(** ** The result screen in the states the component reaches *)

(** X3. On every result screen the component reaches, the figure is a whole
    number from 0 to 100, and [correctSession] does not exceed
    [solvedCount]. *)
Theorem result_is_a_percentage (pool : list Word) (m : Mode) (rg : Range)
    (limit : Z) (events : list Event) :
  let s := run events (initialState pool m rg limit) in
  isFinished s = true ->
  0 <= correctSession s <= solvedCount s /\
  exists p, render s = Result (Some p) (solvedCount s) (correctSession s) /\
            0 <= p <= 100.
Proof.
  intros s Hfin.
  assert (C : Consistent s) by apply run_Consistent, initialState_Consistent.
  destruct C as [Hf Hs [Hc0 Hc] _ _].
  destruct (Hf Hfin) as [_ Ef]. rewrite Ef in Hc.
  split; [lia|]. unfold render. rewrite Hfin.
  rewrite accuracyPercent_guarded by exact Hs.
  eexists. split; [reflexivity|]. apply percent_range; lia.
Qed.

Lemma result_is_a_percentage_witness :
  let s := run threeQuestions (initialState sampleWords enToJa (mkRange 1 100) 3) in
  0 <= correctSession s <= solvedCount s /\
  exists p, render s = Result (Some p) (solvedCount s) (correctSession s) /\
            0 <= p <= 100.
Proof.
  apply (@result_is_a_percentage sampleWords enToJa (mkRange 1 100) 3
           threeQuestions).
  reflexivity.
Defined.

(** X4. Whenever the component shows the result screen there is no current
    word and no feedback left, and the button of that screen leads to the
    lobby with the session type set back to normal. *)
Theorem back_to_lobby_from_result (pool : list Word) (m : Mode) (rg : Range)
    (limit : Z) (events : list Event) :
  let s := run events (initialState pool m rg limit) in
  isFinished s = true ->
  currentWord s = None /\ feedback s = None /\
  render (step s BackToLobby) = Lobby /\
  sessionType (step s BackToLobby) = normal /\
  allWords (step s BackToLobby) = allWords s.
Proof.
  intros s Hfin.
  assert (C : Consistent s) by apply run_Consistent, initialState_Consistent.
  destruct (finished_clear C Hfin) as [Ec Ef].
  repeat split; auto. unfold render, step, handler, dispatch, backToLobby.
  unfold_updates. now rewrite Ec.
Qed.

Lemma back_to_lobby_from_result_witness :
  let s := run threeQuestions (initialState sampleWords enToJa (mkRange 1 100) 3) in
  currentWord s = None /\ feedback s = None /\
  render (step s BackToLobby) = Lobby /\
  sessionType (step s BackToLobby) = normal /\
  allWords (step s BackToLobby) = allWords s.
Proof.
  apply (@back_to_lobby_from_result sampleWords enToJa (mkRange 1 100) 3
           threeQuestions).
  reflexivity.
Defined.

(** ** Picking in a normal session *)

Lemma Math_floor_times_exact (i n : nat) (H : Nat.ltb i n = true) :
  JS.Math_floor_times (JS.mkRandom i n H) n = i.
Proof.
  unfold JS.Math_floor_times. simpl. apply Nat.ltb_lt in H.
  apply Nat.div_mul. lia.
Qed.

(** X5. In a normal session [pickNextWord] never reads outside the list of
    available words: it yields a word unless the list is empty, each word it
    yields is available, and every available word is yielded for some value
    of [Math.random()]. *)
Theorem pickNextWord_normal_support (filtered : list Word)
    (excludeIds : list string) :
  (forall rnd, pickNextWord filtered excludeIds normal rnd = None <->
               availableWords filtered excludeIds = []) /\
  (forall w, (exists rnd, pickNextWord filtered excludeIds normal rnd = Some w)
             <-> In w (availableWords filtered excludeIds)).
Proof.
  split; [intros rnd; apply pickNextWord_None|].
  intros w. split.
  - intros [rnd H]. eapply pickNextWord_available; eauto.
  - intros H. destruct (In_nth_error _ _ H) as [i Hi].
    assert (L : (i < List.length (availableWords filtered excludeIds))%nat)
      by (apply nth_error_Some; congruence).
    apply Nat.ltb_lt in L.
    exists (JS.mkRandom i (List.length (availableWords filtered excludeIds)) L).
    unfold pickNextWord.
    destruct (availableWords filtered excludeIds) as [|a l] eqn:E; [destruct H|].
    unfold JS.Array_get. now rewrite Math_floor_times_exact.
Qed.

(** ** Starting a session *)




(** ** The order of the questions of a training session *)

Lemma pickNextWord_training_max filtered excludeIds rnd (w v : Word) :
  pickNextWord filtered excludeIds training rnd = Some w ->
  In v (availableWords filtered excludeIds) ->
  wrongCount v <= wrongCount w.
Proof.
  unfold pickNextWord.
  destruct (availableWords filtered excludeIds) as [|a l] eqn:E; [discriminate|].
  unfold JS.Array_get. rewrite nth_error_0, hd_sort_firstMax. intros H Hv.
  destruct (firstMax_split _ H) as (l1 & l2 & El & F1 & F2).
  rewrite El in Hv. apply in_app_or in Hv. rewrite Forall_forall in F1, F2.
  destruct Hv as [Hv|[<-|Hv]]; [apply F1 in Hv; lia | lia | now apply F2].
Qed.

Lemma updatedWords_In_other (pool : list Word) (current : Word) (ok : bool)
    (v : Word) :
  In v (updatedWords pool current ok) -> id v <> id current -> In v pool.
Proof.
  unfold updatedWords. intros H N. apply in_map_iff in H.
  destruct H as (u & E & Hu).
  destruct (String.eqb_spec (id u) (id current)) as [Ei|_]; [|now subst].
  subst v. now elim N.
Qed.

Lemma filteredWords_In (s : State) (w : Word) :
  In w (filteredWords s) <->
  In w (allWords s) /\
  exists idNum, JS.parseInt (id w) = Some idNum /\
                start (range s) <= idNum <= end_ (range s).
Proof.
  unfold filteredWords. rewrite filter_In. split; intros [H K]; split; auto.
  - destruct (JS.parseInt (id w)) as [n|]; [|discriminate].
    exists n. split; [reflexivity|].
    apply andb_true_iff in K. destruct K as [K1 K2].
    apply Z.leb_le in K1, K2. lia.
  - destruct K as (n & -> & K). apply andb_true_iff. split; apply Z.leb_le; lia.
Qed.

Lemma later_pick_not_greater (s s' : State) (excludeIds : list string)
    (w1 w2 : Word) (ok : bool) (rnd rnd' : JS.Random) :
  pickNextWord (filteredWords s) excludeIds training rnd = Some w1 ->
  allWords s' = updatedWords (allWords s) w1 ok -> range s' = range s ->
  pickNextWord (filteredWords s') (excludeIds ++ [id w1]) training rnd' = Some w2 ->
  wrongCount w2 <= wrongCount w1 /\ id w2 <> id w1.
Proof.
  intros P1 Ea Er P2. apply pickNextWord_fresh in P2. destruct P2 as [F N].
  assert (Nid : id w2 <> id w1).
  { intros E. apply N, in_or_app. right. left. now symmetry. }
  split; [|exact Nid].
  eapply pickNextWord_training_max; [exact P1|]. apply availableWords_In. split.
  - apply filteredWords_In in F. destruct F as [F K]. apply filteredWords_In.
    rewrite Er in K. split; [|exact K]. rewrite Ea in F.
    eapply updatedWords_In_other; eauto.
  - intros H. apply N, in_or_app. now left.
Qed.

Lemma question_after_next (t : State) (rnd : JS.Random) (d : Draws)
    (w : Word) (o : list string) :
  feedback t <> None ->
  render (step t (Next rnd d)) = Question w o None ->
  pickNextWord (filteredWords t) (usedWordIds t) (sessionType t) rnd = Some w /\
  step t (Next rnd d) =
    mkState (allWords t) (Some w) (questionOptions (mode t) (allWords t) w d)
      None (sessionType t) (mode t) (range t) (sessionLimit t)
      (solvedCount t + 1) (correctSession t) false (usedWordIds t ++ [id w])
      (vocab_data t).
Proof.
  intros Hf R. pose proof (step_outcome t (Next rnd d)) as O.
  revert R O. generalize (step t (Next rnd d)). intros t' R O.
  inversion O as [ | ? ? G | | | | ? ? ? ? ? ? ? _
                  | ? ? fb cw w' Ef Efin Ec L E | | ? ? ? ? K];
    subst; try discriminate.
  - unfold render in R. destruct (isFinished _); [discriminate|].
    destruct (currentWord _); [|discriminate]. congruence.
  - unfold render in R. simpl in R. injection R as ->.
    split; [assumption|reflexivity].
Qed.
Lemma only_py_join_value sep v : only_py (join_value sep v).
Proof.
  unfold join_value. pose proof (only_py_iter v) as Hi.
  destruct (iter v) as [items|e]; simpl in *; auto.
  pose proof (only_py_strs items) as Hs.
  destruct (strs items); simpl in *; auto.
Qed.

Lemma only_py_traverse {A B} (f : A -> outcome B) l :
  (forall x, only_py (f x)) -> only_py (traverse f l).
Proof.
  intros Hf. induction l as [|x l IH]; simpl; auto.
  specialize (Hf x). destruct (f x); simpl in *; auto.
  destruct (traverse f l); simpl in *; auto.
Qed.

Lemma only_py_description_cell limit d : only_py (description_cell limit d).
Proof. destruct d; simpl; auto. Qed.

Create HintDb raises.
#[export] Hint Resolve only_py_get only_py_len only_py_iter only_py_slice_to
  only_py_strs only_py_join_value only_py_description_cell : raises.

Lemma only_py_console_print `{Builtins} r :
  only_py (result (console_print r)).
Proof. unfold console_print. destruct (printable r); simpl; auto. Qed.

Ltac raises :=
  repeat first
    [ exact I
    | apply only_py_console_print
    | reflexivity
    | solve [auto with raises]
    | apply only_py_bind; [|intro]
    | apply only_py_ebind; [|intro]
    | apply only_py_traverse; intro
    | match goal with
      | |- only_py (if ?b then _ else _) => destruct b
      | |- only_py (result (if ?b then _ else _)) => destruct b
      | |- only_py (result (lift _)) => unfold lift, result; simpl snd
      | |- only_py (result (emit _)) => exact I
      | |- only_py (result (eret _)) => exact I
      end ].

Section WithBuiltins.
Context `{Builtins}.

Lemma only_py_format_package source index details :
  only_py (format_package_result_table source index details).
Proof. unfold format_package_result_table. raises. Qed.

Lemma only_py_format_option source index details :
  only_py (format_option_result_table source index details).
Proof. unfold format_option_result_table. raises. Qed.

(** One turn of the loop. *)
Lemma render_loop_cons hit rest i n search_type details compact :
  _render_results_loop (hit :: rest) i n search_type details compact
  = (source <~ lift (get hit "_source" (PDict [])) ;;
     table <~ lift
       (if (search_type =? "packages") || (search_type =? "flakes") then
          t <- format_package_result_table source i details ;; Return (Some t)
        else if search_type =? "options" then
          t <- format_option_result_table source i details ;; Return (Some t)
        else Return None) ;;
     match table with
     | Some table =>
         console_print (Grid table) ;;;
         (if negb compact && (i <? n)%Z then emit Blank else eret tt) ;;;
         _render_results_loop rest (i + 1) n search_type details compact
     | None => _render_results_loop rest (i + 1) n search_type details compact
     end).
Proof. reflexivity. Qed.

Lemma only_py_render_loop items : forall i n search_type details compact,
  only_py (result (_render_results_loop items i n search_type details compact)).
Proof.
  induction items as [|hit rest IH]; intros.
  - exact I.
  - rewrite render_loop_cons.
    apply only_py_ebind; [raises|intro source].
    apply only_py_ebind; [|intros [table|]].
    + raises; first [apply only_py_format_package | apply only_py_format_option].
    + raises; apply IH.
    + apply IH.
Qed.

Lemma only_py_render hits search_type total_value details compact :
  only_py (result (_render_results hits search_type total_value details compact)).
Proof. unfold _render_results. raises. apply only_py_render_loop. Qed.
(** * XDCC download server: the transfer engine and the API front-end

    A shallow embedding of the two JavaScript modules of the repository:

    - [Axdcc]: the [Request] class of [lib/axdcc.js] (one XDCC transfer:
      CTCP negotiation, DCC data channel with its 4-byte acknowledgements,
      partial-file handling, kill);
    - [Server]: the parts of [server.js] that couple a transfer to the API
      client that asked for it (the [activeDownloads] map, the [xdccHandlers],
      the logger's progress line and the configuration flags).

    JavaScript numbers are modelled by [Z]: every number the engine handles
    is an integer (byte counts, ports, parsed decimal fields), and doubles
    are exact on integers below 2^53.  A value that may also be [undefined]
    or [NaN] is a [jsnum].  Callbacks that Node runs later (fs.stat,
    fs.unlink, fs.rename, stream 'open', socket events, timers) are inputs
    of a step function; what a handler does to the outside world is the list
    of [Action]s the step returns.  Console and log-file lines are left out,
    with the fields that only feed them ([startTime], [lastReceivedBytes]);
    the logger's progress line is modelled in [Server]. *)

From stdpp Require Import gmap strings list pretty.
From Equations Require Import Equations.
From Stdlib Require Import ZArith Lia Ascii.

Local Open Scope Z_scope.

(** ** JavaScript values *)

(** A number-valued slot: a property that was never assigned reads
    [undefined]; arithmetic on [undefined] and [parseInt(undefined)] give
    [NaN]. *)
Inductive jsnum : Type :=
| JUndef
| JNaN
| JNum (z : Z).

(** [v + n] / [v += n] for a number [n]. *)
Definition js_add (v : jsnum) (n : Z) : jsnum :=
  match v with
  | JNum z => JNum (z + n)
  | JUndef | JNaN => JNaN
  end.

(** [a === b] on number slots: [NaN] equals nothing, [undefined] only itself. *)
Definition js_strict_eq (a b : jsnum) : bool :=
  match a, b with
  | JNum x, JNum y => x =? y
  | JUndef, JUndef => true
  | _, _ => false
  end.

(** [a === b] where [a] is a possibly undefined string property and [b] a string. *)
Definition js_str_eq (a : option string) (b : string) : bool :=
  match a with
  | Some x => String.eqb x b
  | None => false
  end.

(** Template-literal rendering [`${v}`]. *)
Definition tmpl_num (v : jsnum) : string :=
  match v with
  | JNum z => pretty z
  | JNaN => "NaN"
  | JUndef => "undefined"
  end.

Definition tmpl_str (v : option string) : string :=
  match v with
  | Some s => s
  | None => "undefined"
  end.

(** Truthiness of a number slot and of a string slot. *)
Definition truthy_num (v : jsnum) : bool :=
  match v with
  | JNum z => negb (z =? 0)
  | JUndef | JNaN => false
  end.

Definition truthy_str (v : option string) : bool :=
  match v with
  | Some s => negb (String.eqb s "")
  | None => false
  end.

(** [ToInt32]: the conversion the bitwise operators apply to their operands. *)
Definition ToInt32 (n : Z) : Z :=
  let m := n mod 2 ^ 32 in
  if 2 ^ 31 <=? m then m - 2 ^ 32 else m.

(** [n >> k] (sign-propagating shift) and [a & b] on integers. *)
Definition js_sar (n k : Z) : Z := Z.shiftr (ToInt32 n) k.
Definition js_and (a b : Z) : Z := ToInt32 (Z.land (ToInt32 a) (ToInt32 b)).

(** A Buffer: a list of octets, each in 0..255. *)
Definition Buffer : Type := list Z.

(** ** One turn of the event loop

    A handler runs to completion: it reads and writes the fields of its
    object and performs effects in order.  [Turn St Act A] is state passing
    over [St] with the list of effects [Act] performed so far. *)

Definition Turn (St Act A : Type) : Type := St -> A * St * list Act.

#[global] Instance Turn_ret {St Act} : MRet (Turn St Act) :=
  fun A x s => (x, s, []).
#[global] Instance Turn_bind {St Act} : MBind (Turn St Act) :=
  fun A B f m s =>
    let '(x, s1, a1) := m s in
    let '(y, s2, a2) := f x s1 in
    (y, s2, a1 ++ a2).
(** [p in s] holds exactly when [p] occurs in [s]. *)
Lemma contains_spec p s : contains p s = true ↔ ∃ a b, s = a +:+ p +:+ b.
Proof.
  induction s as [|c s IH]; cbn [contains];
    rewrite orb_true_iff, startswith_spec.
  - split.
    + intros [[b Hb]|?]; [|done]. by exists "", b.
    + intros (a & b & Hab). left. destruct a; [by exists b|done].
  - rewrite IH. split.
    + intros [[b Hb]|(a & b & Hab)].
      * by exists "", b.
      * exists (String c a), b. by rewrite sapp_cons, Hab.
    + intros (a & b & Hab). destruct a as [|d a].
      * left. by exists b.
      * right. exists a, b. rewrite sapp_cons in Hab. by simplify_eq.
Qed.

End string_facts.

(** ** The JSON codec: what [dumps] writes, [loads] reads back *)

Section json_roundtrip.

  #[local] Arguments String.append !_ _ / : simpl nomatch.

Lemma scanstring_escape_char c rest :
  scanstring (escape_char c +:+ rest) = cons_char c <$> scanstring rest.
Proof. by destruct c as [[] [] [] [] [] [] [] []]. Qed.

Lemma scanstring_escape s rest :
  scanstring (escape s +:+ String quote rest) = Some (s, rest).
Proof.
  induction s as [|c s IH]; [done|].
  cbn [escape]. by rewrite sapp_assoc, scanstring_escape_char, IH.
Qed.

Lemma scanstring_encode_string s rest :
  scanstring (escape s +:+ String quote "" +:+ rest) = Some (s, rest).
Proof. apply scanstring_escape. Qed.

Lemma skip_ws_spaces n s : skip_ws (spaces n +:+ s) = skip_ws s.
Proof. induction n as [|n IH]; [done|]. cbn [spaces]. rewrite sapp_cons. done. Qed.

Lemma skip_ws_newline_indent n s : skip_ws (newline_indent n +:+ s) = skip_ws s.
Proof. unfold newline_indent. rewrite sapp_cons. cbn [skip_ws]. apply skip_ws_spaces. Qed.

Lemma encode_string_app a rest :
  encode_string a +:+ rest = String quote (escape a +:+ String quote rest).
Proof. unfold encode_string. by rewrite sapp_cons, sapp_assoc. Qed.

Lemma scan_once_string f a rest :
  scan_once (S f) (encode_string a +:+ rest) = Some (JString a, rest).
Proof.
  rewrite encode_string_app. cbn [scan_once].
  rewrite Ascii.eqb_refl, scanstring_escape. done.
Qed.

Lemma skip_ws_encode_string a rest :
  skip_ws (encode_string a +:+ rest) = encode_string a +:+ rest.
Proof. by rewrite encode_string_app. Qed.

Lemma object_members_step scan fuel acc k s v r :
  scan (skip_ws s) = Some (v, r) →
  object_members scan (S fuel) acc (encode_string k +:+ String ":" (String " " s))
  = match skip_ws r with
    | String d r4 =>
        if Ascii.eqb d "}" then Some (obj_set k v acc, r4)
        else if Ascii.eqb d "," then
          object_members scan fuel (obj_set k v acc) (skip_ws r4)
        else None
    | "" => None
    end.
Proof.
  intros Hs. rewrite encode_string_app. cbn [object_members].
  rewrite Ascii.eqb_refl, scanstring_escape. cbn. rewrite Hs. done.
Qed.

Lemma array_items_step scan fuel s v r :
  scan s = Some (v, r) →
  array_items scan (S fuel) s
  = match skip_ws r with
    | String c r' =>
        if Ascii.eqb c "]" then Some ([v], r')
        else if Ascii.eqb c "," then
          '(vs, r'') ← array_items scan fuel (skip_ws r'); Some (v :: vs, r'')
        else None
    | "" => None
    end.
Proof. intros Hs. cbn [array_items]. rewrite Hs. done. Qed.

Lemma skip_ws_comma s : skip_ws (String "," s) = String "," s.
Proof. done. Qed.
(** * onyx_font: a shallow embedding of the text core

    The development follows the layering of the library, leaf to root:
    UTF-8 decoding ([utf8.cc]), raster targets ([raster_target.hh]), the
    font source ([font_source.cc]), the atlas surface and the glyph cache
    ([atlas_surface.hh], [glyph_cache.hh]) and the text renderer
    ([text_renderer.hh]).

    Conventions.
    - [int], [uint8_t], [uint32_t] and [char32_t] values are integers of [Z];
      where the source relies on a bound (a byte, a channel) the bound is a
      hypothesis of the statement or is carried by the type ([byte]).
    - [std::string_view] is a [list byte].
    - [float] values are rationals of [Q]: every finite float is a rational,
      and the embedding takes float arithmetic as exact. The statements
      about such values are inequalities and equalities of positions and
      widths in that exact arithmetic. Where rounded sums decide how many
      times a loop turns ([draw_wrapped]) the sum is a function of which
      nothing is assumed.
    - A C++ exception is the [Throw] result of the [except] type. A call
      that does not return at all is a [Throw] of [aborted]: a failed
      [ENFORCE] inside a [noexcept] function ends the program, and an
      unchecked read past the end of a vector has no defined behaviour;
      the embedding treats both as a failure of their own kind.
    - A quotient whose divisor is zero is 0 in [Q] where the float is
      infinite or not a number; no statement depends on the value of such
      a quotient. *)

From Stdlib Require Import ZArith QArith Qround Lia Lqa List Bool.
From Stdlib Require Import Strings.Byte Strings.String.
From stdpp Require Import base option list gmap.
══════════════════════════════
Read each line of the material, and wherever the word "component" turns up, copy that line.

# The answer
(** ** The result screen in the states the component reaches *)
(** X3. On every result screen the component reaches, the figure is a whole
(** X4. Whenever the component shows the result screen there is no current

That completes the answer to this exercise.